[Data entries]
_ _ _ _ _
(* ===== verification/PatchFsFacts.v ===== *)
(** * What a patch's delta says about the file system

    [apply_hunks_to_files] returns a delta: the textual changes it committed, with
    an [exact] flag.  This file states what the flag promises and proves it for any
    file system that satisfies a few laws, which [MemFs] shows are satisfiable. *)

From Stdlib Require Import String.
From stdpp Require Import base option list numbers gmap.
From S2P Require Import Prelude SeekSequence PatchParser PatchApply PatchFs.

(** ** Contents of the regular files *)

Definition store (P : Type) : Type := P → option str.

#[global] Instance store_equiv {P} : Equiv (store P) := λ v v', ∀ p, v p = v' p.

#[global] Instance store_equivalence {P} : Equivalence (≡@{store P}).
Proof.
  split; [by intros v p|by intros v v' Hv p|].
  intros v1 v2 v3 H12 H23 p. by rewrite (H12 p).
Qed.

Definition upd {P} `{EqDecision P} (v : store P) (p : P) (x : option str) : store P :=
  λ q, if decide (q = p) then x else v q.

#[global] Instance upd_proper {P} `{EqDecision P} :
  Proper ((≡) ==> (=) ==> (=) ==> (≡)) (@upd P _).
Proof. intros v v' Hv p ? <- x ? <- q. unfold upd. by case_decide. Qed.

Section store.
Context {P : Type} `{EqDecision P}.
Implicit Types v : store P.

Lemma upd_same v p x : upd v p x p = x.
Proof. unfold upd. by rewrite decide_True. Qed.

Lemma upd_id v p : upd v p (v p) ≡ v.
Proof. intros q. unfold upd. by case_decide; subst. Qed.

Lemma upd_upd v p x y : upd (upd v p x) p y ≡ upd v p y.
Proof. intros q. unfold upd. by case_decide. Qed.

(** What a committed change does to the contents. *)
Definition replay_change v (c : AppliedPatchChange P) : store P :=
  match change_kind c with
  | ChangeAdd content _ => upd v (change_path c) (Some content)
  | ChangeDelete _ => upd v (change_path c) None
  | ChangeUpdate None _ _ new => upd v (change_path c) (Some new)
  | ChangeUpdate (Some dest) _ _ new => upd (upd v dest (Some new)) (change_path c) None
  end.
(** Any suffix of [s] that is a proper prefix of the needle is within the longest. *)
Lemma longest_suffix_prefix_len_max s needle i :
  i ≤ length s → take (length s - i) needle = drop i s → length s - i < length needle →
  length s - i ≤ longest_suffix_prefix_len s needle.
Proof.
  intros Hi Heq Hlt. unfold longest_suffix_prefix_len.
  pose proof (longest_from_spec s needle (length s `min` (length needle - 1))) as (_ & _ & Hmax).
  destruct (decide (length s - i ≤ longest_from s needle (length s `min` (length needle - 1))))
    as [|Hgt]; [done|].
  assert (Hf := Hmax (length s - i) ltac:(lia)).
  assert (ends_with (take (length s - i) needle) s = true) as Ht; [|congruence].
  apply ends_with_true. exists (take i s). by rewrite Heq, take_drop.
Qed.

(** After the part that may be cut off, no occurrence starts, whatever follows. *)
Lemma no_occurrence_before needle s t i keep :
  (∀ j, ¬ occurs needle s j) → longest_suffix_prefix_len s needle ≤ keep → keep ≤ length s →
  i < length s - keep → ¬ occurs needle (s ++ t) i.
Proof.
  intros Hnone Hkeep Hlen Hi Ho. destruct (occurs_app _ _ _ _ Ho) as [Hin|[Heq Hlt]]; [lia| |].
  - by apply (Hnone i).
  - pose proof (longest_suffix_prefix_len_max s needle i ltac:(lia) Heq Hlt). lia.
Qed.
_ _ _ _ _
§ YOUR INSTRUCTIONS
Output exactly the lines between the one containing "pose proof (longest_from_spec" and the final line above, both inclusive.

§ WRITTEN RESPONSE
  pose proof (longest_from_spec s needle (length s `min` (length needle - 1))) as (_ & _ & Hmax).
  destruct (decide (length s - i ≤ longest_from s needle (length s `min` (length needle - 1))))
    as [|Hgt]; [done|].
  assert (Hf := Hmax (length s - i) ltac:(lia)).
  assert (ends_with (take (length s - i) needle) s = true) as Ht; [|congruence].
  apply ends_with_true. exists (take i s). by rewrite Heq, take_drop.
Qed.

(** After the part that may be cut off, no occurrence starts, whatever follows. *)
Lemma no_occurrence_before needle s t i keep :
  (∀ j, ¬ occurs needle s j) → longest_suffix_prefix_len s needle ≤ keep → keep ≤ length s →
  i < length s - keep → ¬ occurs needle (s ++ t) i.
Proof.
  intros Hnone Hkeep Hlen Hi Ho. destruct (occurs_app _ _ _ _ Ho) as [Hin|[Heq Hlt]]; [lia| |].
  - by apply (Hnone i).
  - pose proof (longest_suffix_prefix_len_max s needle i ltac:(lia) Heq Hlt). lia.
Qed.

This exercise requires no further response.